Results from nanoScan PET/CT
For the animal experiments, the authors have used a nanoScan PET/CT, which provided high resolution and sensitivity to follow the [18F]FDG uptake in the selected brain regions, and find significant differences after using the below mentioned drugs in rats.
The timeline of the experiment was slightly different from the usual PET/CT scans, as it involved two acquisitions: for the baseline scan, saline was injected i.p. (1 ml/kg) into the rats, and after 30 mins, [18F]FDG tracer was applied (i.p. as well). After 30 mins post-injection time, conventional 20 mins long PET/CT acquisitions was performed. After 2 days, the second part was coming, but instead of saline, morphine (1 mg/kg) or methadone (1 mg/kg) was injected i.p. After accessing [18F]FDG, the second PET/CT was conducted as before. For the reconstruction, Teratomo 3D engine was used with attenuation and scatter corrections, with a 0.4 mm resolution.
Figure 4. shows the main results from the PET/CT acquisitions: A. The timeline of the experiment (explained above). B. [18F]FDG uptake after administration of saline (baseline, n = 14), morphine (1 mg/kg, n = 7), or methadone (1 mg/kg, n = 7). Coronal and sagittal images (1.5 mm anterior to bregma and 1.4 mm lateral from the midline, respectively) show the average SUVR calculated using the whole brain as a reference region. C. Voxel-based parametric mapping analyses revealed significantly decreased metabolic activity from baseline values in a basal forebrain region that included the nucleus accumbens and its projecting areas after morphine, but not methadone, treatment. Statistical parametric maps of significant decreases of [18F]FDG uptake (P < 0.05, paired t test). D. and E. VOI analyses of the frontal cortex (FCx), dorsal striatum (DS), and basal forebrain (BF) region, showing a significant differential pattern of [18F]FDG uptake after administration of morphine (D) or methadone (E).

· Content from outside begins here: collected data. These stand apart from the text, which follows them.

(** * clickhouse-cleaner: a model of [cleaner/clickhouse_cleaner.py]

    The script searches a ClickHouse table for keys that match a prefix,
    asks the operator whether to delete them, starts the delete mutation
    and polls [system.mutations] for its progress.

    The model follows the script function by function.  Rows of a JSON
    result are dictionaries from column names to JSON scalars; HTTP
    replies and operator answers come from a script held in the state,
    and every request, printed line, prompt and sleep is appended to a
    trace.  Python exceptions are results of the computation, and the
    waiting loop, which has no bound of its own, runs on fuel.

    The older script [main.py] is modelled in the module [MainPy]. *)

From Stdlib Require Import ZArith String Ascii List Bool Lia Permutation.
From stdpp Require Import base option strings pretty gmap.

Local Open Scope string_scope.
Local Open Scope Z_scope.

(** ** Python values and exceptions *)

(** The JSON scalars a ClickHouse row can hold.  Array and floating-point
    columns are not read by the script and are left out. *)
Inductive value : Type :=
  | VNone
  | VBool (b : bool)
  | VInt (z : Z)
  | VStr (s : string).

(** A row of a result set, as [r.json()] builds it. *)
Abbreviation record := (gmap string value).

Inductive exn : Type :=
  | RuntimeError (msg : string)
  | TypeError
  | ValueError
  | KeyError
  | ConnectionError
  | EOFError.

Inductive result (A : Type) : Type :=
  | Ok (a : A)
  | Err (e : exn).
Arguments Ok {A} a.
Arguments Err {A} e.

Definition ok_part {A} (r : result A) : option A :=
  match r with Ok a => Some a | Err _ => None end.

(** [d.get(k)]: the value, or [None] when the key is absent. *)
Definition dict_get (d : record) (k : string) : value :=
  match d !! k with
  | Some v => v
  | None => VNone
  end.

(** *** [int(x)]

    A [str] is held as its UTF-8 bytes.  [int] on a [str] first turns every
    Unicode blank into a space and every Unicode decimal digit into its
    ASCII digit, then reads an ASCII numeral: blanks around it, a sign,
    and decimal digits that single underscores may separate, at most
    [int_max_str_digits] of them (CPython 3.11, Unicode 14.0). *)

(** The code points of a UTF-8 string; [None] when the bytes are not UTF-8. *)
Definition continuation (c : ascii) : option N :=
  let n := N_of_ascii c in
  if ((128 <=? n) && (n <? 192))%N then Some (n - 128)%N else None.

Fixpoint decode_utf8 (s : string) : option (list N) :=
  match s with
  | EmptyString => Some []
  | String b0 rest =>
      let n0 := N_of_ascii b0 in
      if (n0 <? 128)%N then cons n0 <$> decode_utf8 rest
      else if ((192 <=? n0) && (n0 <? 224))%N then
        match rest with
        | String b1 rest1 =>
            match continuation b1 with
            | Some n1 =>
                let cp := ((n0 - 192) * 64 + n1)%N in
                if (128 <=? cp)%N then cons cp <$> decode_utf8 rest1 else None
            | None => None
            end
        | EmptyString => None
        end
      else if ((224 <=? n0) && (n0 <? 240))%N then
        match rest with
        | String b1 (String b2 rest2) =>
            match continuation b1, continuation b2 with
            | Some n1, Some n2 =>
                let cp := ((n0 - 224) * 4096 + n1 * 64 + n2)%N in
                if (2048 <=? cp)%N then cons cp <$> decode_utf8 rest2 else None
            | _, _ => None
            end
        | _ => None
        end
      else if ((240 <=? n0) && (n0 <? 248))%N then
        match rest with
        | String b1 (String b2 (String b3 rest3)) =>
            match continuation b1, continuation b2, continuation b3 with
            | Some n1, Some n2, Some n3 =>
                let cp := ((n0 - 240) * 262144 + n1 * 4096 + n2 * 64 + n3)%N in
                if ((65536 <=? cp) && (cp <=? 1114111))%N
                then cons cp <$> decode_utf8 rest3 else None
            | _, _, _ => None
            end
        | _ => None
        end
      else None
  end.

(** The blanks of [str.isspace] above ASCII. *)
Definition unicode_space (cp : N) : bool :=
  ((cp =? 133) || (cp =? 160) || (cp =? 5760)
   || ((8192 <=? cp) && (cp <=? 8202))
   || (cp =? 8232) || (cp =? 8233) || (cp =? 8239) || (cp =? 8287) || (cp =? 12288))%N.

(** Where the runs of ten decimal digits start, above ASCII. *)
Definition decimal_zeros : list N :=
  [1632; 1776; 1984; 2406; 2534; 2662; 2790; 2918; 3046; 3174; 3302; 3430; 3558;
   3664; 3792; 3872; 4160; 4240; 6112; 6160; 6470; 6608; 6784; 6800; 6992; 7088;
   7232; 7248; 42528; 43216; 43264; 43472; 43504; 43600; 44016; 65296; 66720;
   68912; 69734; 69872; 69942; 70096; 70384; 70736; 70864; 71248; 71360; 71472;
   71904; 72016; 72784; 73040; 73120; 92768; 92864; 93008; 120782; 120792;
   120802; 120812; 120822; 123200; 123632; 125264; 130032]%N.

Definition unicode_decimal (cp : N) : option N :=
  match List.find (fun zero => (zero <=? cp) && (cp <? zero + 10))%N decimal_zeros with
  | Some zero => Some (cp - zero)%N
  | None => None
  end.

(** The ASCII text [int] reads in place of the string; [None] when a
    character above ASCII is neither a blank nor a decimal digit. *)
Fixpoint to_ascii_digits (cps : list N) : option string :=
  match cps with
  | [] => Some EmptyString
  | cp :: rest =>
      let c := if (cp <? 127)%N then Some (ascii_of_N cp)
               else if unicode_space cp then Some " "%char
               else (fun d => ascii_of_N (48 + d)) <$> unicode_decimal cp in
      match c, to_ascii_digits rest with
      | Some c, Some text => Some (String c text)
      | _, _ => None
      end
  end.

Definition is_space (c : ascii) : bool :=
  let n := nat_of_ascii c in
  ((9 <=? n)%nat && (n <=? 13)%nat) || (n =? 32)%nat.

Definition is_digit (c : ascii) : bool :=
  let n := nat_of_ascii c in (48 <=? n)%nat && (n <=? 57)%nat.

Definition digit_val (c : ascii) : Z := Z.of_nat (nat_of_ascii c) - 48.

Fixpoint lstrip (s : string) : string :=
  match s with
  | String c s' => if is_space c then lstrip s' else s
  | EmptyString => EmptyString
  end.

Fixpoint rstrip (s : string) : string :=
  match s with
  | String c s' =>
      match rstrip s' with
      | EmptyString => if is_space c then EmptyString else String c EmptyString
      | r => String c r
      end
  | EmptyString => EmptyString
  end.

Definition strip (s : string) : string := rstrip (lstrip s).

(** [sys.get_int_max_str_digits()] as the interpreter starts. *)
Definition int_max_str_digits : nat := 4300.

(** Decimal digits, where single underscores may separate digits.
    [count] is the number of digits read and [after_digit] tells whether
    the previous character was a digit. *)
Fixpoint parse_digits (acc : Z) (count : nat) (after_digit : bool) (s : string)
  : option Z :=
  match s with
  | EmptyString =>
      if after_digit && (count <=? int_max_str_digits)%nat then Some acc else None
  | String c s' =>
      if is_digit c then parse_digits (acc * 10 + digit_val c) (S count) true s'
      else if Ascii.eqb c "_"
           then (if after_digit then parse_digits acc count false s' else None)
           else None
  end.

Definition parse_ascii_int (s : string) : option Z :=
  match strip s with
  | String "-" s' => Z.opp <$> parse_digits 0 0 false s'
  | String "+" s' => parse_digits 0 0 false s'
  | s' => parse_digits 0 0 false s'
  end.

(** [int(s)] for a [str]; [None] stands for the [ValueError]. *)
Definition parse_int (s : string) : option Z :=
  match decode_utf8 s with
  | Some cps =>
      match to_ascii_digits cps with
      | Some text => parse_ascii_int text
      | None => None
      end
  | None => None
  end.

Definition py_int (v : value) : result Z :=
  match v with
  | VNone => Err TypeError
  | VBool b => Ok (if b then 1 else 0)
  | VInt z => Ok z
  | VStr s => match parse_int s with
              | Some z => Ok z
              | None => Err ValueError
              end
  end.

(** *** [x == y] *)

Definition py_eq (x y : value) : bool :=
  match x, y with
  | VNone, VNone => true
  | VBool a, VBool b => Bool.eqb a b
  | VBool a, VInt z | VInt z, VBool a => (if a then 1 else 0) =? z
  | VInt a, VInt b => a =? b
  | VStr a, VStr b => String.eqb a b
  | _, _ => false
  end.

(** *** [str(x)] *)

Definition str_of_Z (z : Z) : string := pretty z.
Definition str_of_nat (n : nat) : string := pretty n.

Definition py_str (v : value) : string :=
  match v with
  | VNone => "None"
  | VBool true => "True"
  | VBool false => "False"
  | VInt z => str_of_Z z
  | VStr s => s
  end.

(** ** [mutation_status] *)

(** [[i for i in data if int(i.get("parts_to_do")) > 0]]: the first row
    whose field [int] rejects raises. *)
Fixpoint parts_pending (data : list record) : result (list record) :=
  match data with
  | [] => Ok []
  | i :: rest =>
      match py_int (dict_get i "parts_to_do") with
      | Err e => Err e
      | Ok n =>
          match parts_pending rest with
          | Err e => Err e
          | Ok l => Ok (if 0 <? n then i :: l else l)
          end
      end
  end.

Definition mutation_status (data : list record) : result (nat * nat * nat * nat) :=
  match parts_pending data with
  | Err e => Err e
  | Ok pending =>
      let in_progress := length pending in
      let total := length data in
      let completed :=
        length (List.filter (fun i => py_eq (dict_get i "is_done") (VInt 1)) data) in
      let failed :=
        length (List.filter
                  (fun i => negb (py_eq (dict_get i "latest_failed_part") (VStr EmptyString))) data) in
      Ok (in_progress, total, completed, failed)
  end.


(** ** The world the script runs in *)

(** What [r.json()] finds in the body of a reply. *)
Inductive json_body : Type :=
  | JsonData (rows : list record)
  | JsonNoData
  | JsonInvalid.

Record response : Type := {
  status_code : Z;
  text : string;
  json : json_body
}.

(** [r.ok]: false for the client and server error codes. *)
Definition resp_ok (r : response) : bool :=
  negb ((400 <=? status_code r) && (status_code r <? 600)).

Inductive event : Type :=
  | EPost (expression : string)
  | EPrint (line : string)
  | EInput (prompt : string)
  | ESleep.

(** [replies] are the replies the server will give to the coming requests,
    in order; once they are used up the connection fails.  [answers] are
    the lines the operator will type.  [today] is the date of the run. *)
Record world : Type := {
  replies : list response;
  answers : list string;
  today : string;
  trace : list event
}.

Definition log (e : event) (w : world) : world :=
  {| replies := replies w; answers := answers w; today := today w;
     trace := trace w ++ [e] |}.

Definition set_replies (rs : list response) (w : world) : world :=
  {| replies := rs; answers := answers w; today := today w; trace := trace w |}.

Definition set_answers (l : list string) (w : world) : world :=
  {| replies := replies w; answers := l; today := today w; trace := trace w |}.

(** A computation returns, raises, or is still running when the fuel of
    its polling loop is spent. *)
Inductive outcome (A : Type) : Type :=
  | Returns (a : A)
  | Raises (e : exn)
  | Diverges.
Arguments Returns {A} a.
Arguments Raises {A} e.
Arguments Diverges {A}.

Definition M (A : Type) : Type := world -> outcome A * world.

#[global] Instance M_ret : MRet M := fun A a w => (Returns a, w).

#[global] Instance M_bind : MBind M := fun A B f m w =>
  match m w with
  | (Returns a, w') => f a w'
  | (Raises e, w') => (Raises e, w')
  | (Diverges, w') => (Diverges, w')
  end.

Definition raise {A} (e : exn) : M A := fun w => (Raises e, w).

Definition diverge {A} : M A := fun w => (Diverges, w).

Definition lift {A} (r : result A) : M A :=
  match r with
  | Ok a => mret a
  | Err e => raise e
  end.

(** [try: body except RuntimeError as error: handler] *)
Definition try_except {A} (body : M A) (handler : string -> M A) : M A := fun w =>
  match body w with
  | (Raises (RuntimeError msg), w') => handler msg w'
  | r => r
  end.

(** [try: body finally: fin; return]: the [return] of the [finally] block
    drops whatever [body] raised. *)
Definition finally_return {A} (body : M A) (fin : M A) : M A := fun w =>
  match body w with
  | (Diverges, w') => (Diverges, w')
  | (_, w') => fin w'
  end.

- The authors found significant pharmacodynamic difference between morphine and methadone that is determined entirely by heteromerization of MORs with Gal1Rs, rendering a profound decrease in the potency of methadone. This finding was explained by the weaker proficiency of methadone in activating the dopaminergic system as compared with morphine and predicted a dissociation of the therapeutic and euphoric effects of methadone, which was corroborated by a significantly lower incidence of self-reports of feeling “high” in methadone-medicated patients.
- These results suggest that μ-opioid–Gal1R heteromers mediate the dopaminergic effects of opioids. The results further suggest a lower addictive liability of some opioids, such as methadone, due to their selective low potency for the μ-opioid–Gal1R heteromer.